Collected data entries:
* * * * * * * * *
(** The root binds the contents.  If two runs over the same sequence of paths end in the
    same root, then every file had the same hash in both, or two different inputs of the hash
    function with one digest are exhibited among those the two runs hash. *)
Theorem finalize_root_binds_hashes `{HashFn, GoSort} v1 v2 st1 st2 rs1 rs2 now1 now2 :
  Forall accepted rs1 → Forall accepted rs2 →
  Forall2 (λ r1 r2, res_RelPath r1 = res_RelPath r2
                    ∧ String.length (res_Hash r1) = String.length (res_Hash r2)) rs1 rs2 →
  consistent (files_of rs1) → consistent (files_of rs2) →
  Forall (λ r, splitPath (path_clean (res_RelPath r)) ≠ []) rs1 →
  mt_Root (builder_Finalize (builder_run v1 st1 rs1) now1)
  = mt_Root (builder_Finalize (builder_run v2 st2 rs2) now2) →
  res_Hash <$> rs1 = res_Hash <$> rs2
  ∨ collision_between hash_fn (hashed (node_insert_all (files_of rs1) NewRoot))
      (hashed (node_insert_all (files_of rs2) NewRoot)).
Proof.
  intros Ha1 Ha2 Hsame Hc1 Hc2 Hne. rewrite !finalize_root. intros Hroot.
  apply computeRootDigest_inj in Hroot; [| by rewrite node_insert_all_IsDir ..].
  assert (∀ rs, Forall accepted rs → files_of rs = result_file <$> rs) as Hfs.
  { intros rs Hrs. unfold files_of. by rewrite filter_all. }
  rewrite !Hfs in * by done.
  assert (∀ rs, Forall (λ r, splitPath (path_clean (res_RelPath r)) ≠ []) rs →
            Forall (λ x, x.1 ≠ []) (result_file <$> rs)) as Hnf.
  { intros rs Hrs. apply Forall_fmap. eapply Forall_impl; [exact Hrs | done]. }
  apply node_hash_inj in Hroot as [Hf|Hcol]; [left | by right | by apply files_same_shape, same_shape_root].
  apply list_eq_Forall2, Forall2_fmap_2, Forall2_same_length_lookup_2;
    [by apply Forall2_length in Hsame |].
  intros i r1 r2 Hi1 Hi2.
  destruct (Forall2_lookup_lr _ _ _ _ _ _ Hsame Hi1 Hi2) as [Hp _].
  assert (Forall (λ r, splitPath (path_clean (res_RelPath r)) ≠ []) rs2) as Hne2.
  { apply Forall_forall. intros r [j Hj]%list_elem_of_lookup.
    destruct (Forall2_lookup_r _ _ _ _ _ Hsame Hj) as (r' & Hr' & <- & _).
    by apply (Forall_lookup_1 _ _ _ _ Hne Hr'). }
  assert (node_file (node_insert_all (result_file <$> rs1) NewRoot) (result_file r1).1
          = Some (result_file r1).2) as E1.
  { apply node_insert_all_file; [done | by apply Hnf |]. rewrite <- surjective_pairing.
    apply list_elem_of_fmap_2. rewrite list_elem_of_lookup. eauto. }
  assert (node_file (node_insert_all (result_file <$> rs2) NewRoot) (result_file r2).1
          = Some (result_file r2).2) as E2.
  { apply node_insert_all_file; [done | by apply Hnf |]. rewrite <- surjective_pairing.
    apply list_elem_of_fmap_2. rewrite list_elem_of_lookup. eauto. }
  assert ((result_file r1).1 = (result_file r2).1) as Hp' by (simpl; by rewrite Hp).
  rewrite Hp', Hf, E2 in E1. injection E1 as E1. by apply str_bytes_inj.
Qed.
* * * * * * * * *
* _EXERCISE OBJECTIVE_: Each line above must be retyped exactly.

* _SOLUTION TO THE PROBLEM_:
(** The root binds the contents.  If two runs over the same sequence of paths end in the
    same root, then every file had the same hash in both, or two different inputs of the hash
    function with one digest are exhibited among those the two runs hash. *)
Theorem finalize_root_binds_hashes `{HashFn, GoSort} v1 v2 st1 st2 rs1 rs2 now1 now2 :
  Forall accepted rs1 → Forall accepted rs2 →
  Forall2 (λ r1 r2, res_RelPath r1 = res_RelPath r2
                    ∧ String.length (res_Hash r1) = String.length (res_Hash r2)) rs1 rs2 →
  consistent (files_of rs1) → consistent (files_of rs2) →
  Forall (λ r, splitPath (path_clean (res_RelPath r)) ≠ []) rs1 →
  mt_Root (builder_Finalize (builder_run v1 st1 rs1) now1)
  = mt_Root (builder_Finalize (builder_run v2 st2 rs2) now2) →
  res_Hash <$> rs1 = res_Hash <$> rs2
  ∨ collision_between hash_fn (hashed (node_insert_all (files_of rs1) NewRoot))
      (hashed (node_insert_all (files_of rs2) NewRoot)).
Proof.
  intros Ha1 Ha2 Hsame Hc1 Hc2 Hne. rewrite !finalize_root. intros Hroot.
  apply computeRootDigest_inj in Hroot; [| by rewrite node_insert_all_IsDir ..].
  assert (∀ rs, Forall accepted rs → files_of rs = result_file <$> rs) as Hfs.
  { intros rs Hrs. unfold files_of. by rewrite filter_all. }
  rewrite !Hfs in * by done.
  assert (∀ rs, Forall (λ r, splitPath (path_clean (res_RelPath r)) ≠ []) rs →
            Forall (λ x, x.1 ≠ []) (result_file <$> rs)) as Hnf.
  { intros rs Hrs. apply Forall_fmap. eapply Forall_impl; [exact Hrs | done]. }
  apply node_hash_inj in Hroot as [Hf|Hcol]; [left | by right | by apply files_same_shape, same_shape_root].
  apply list_eq_Forall2, Forall2_fmap_2, Forall2_same_length_lookup_2;
    [by apply Forall2_length in Hsame |].
  intros i r1 r2 Hi1 Hi2.
  destruct (Forall2_lookup_lr _ _ _ _ _ _ Hsame Hi1 Hi2) as [Hp _].
  assert (Forall (λ r, splitPath (path_clean (res_RelPath r)) ≠ []) rs2) as Hne2.
  { apply Forall_forall. intros r [j Hj]%list_elem_of_lookup.
    destruct (Forall2_lookup_r _ _ _ _ _ Hsame Hj) as (r' & Hr' & <- & _).
    by apply (Forall_lookup_1 _ _ _ _ Hne Hr'). }
  assert (node_file (node_insert_all (result_file <$> rs1) NewRoot) (result_file r1).1
          = Some (result_file r1).2) as E1.
  { apply node_insert_all_file; [done | by apply Hnf |]. rewrite <- surjective_pairing.
    apply list_elem_of_fmap_2. rewrite list_elem_of_lookup. eauto. }
  assert (node_file (node_insert_all (result_file <$> rs2) NewRoot) (result_file r2).1
          = Some (result_file r2).2) as E2.
  { apply node_insert_all_file; [done | by apply Hnf |]. rewrite <- surjective_pairing.
    apply list_elem_of_fmap_2. rewrite list_elem_of_lookup. eauto. }
  assert ((result_file r1).1 = (result_file r2).1) as Hp' by (simpl; by rewrite Hp).
  rewrite Hp', Hf, E2 in E1. injection E1 as E1. by apply str_bytes_inj.
Qed.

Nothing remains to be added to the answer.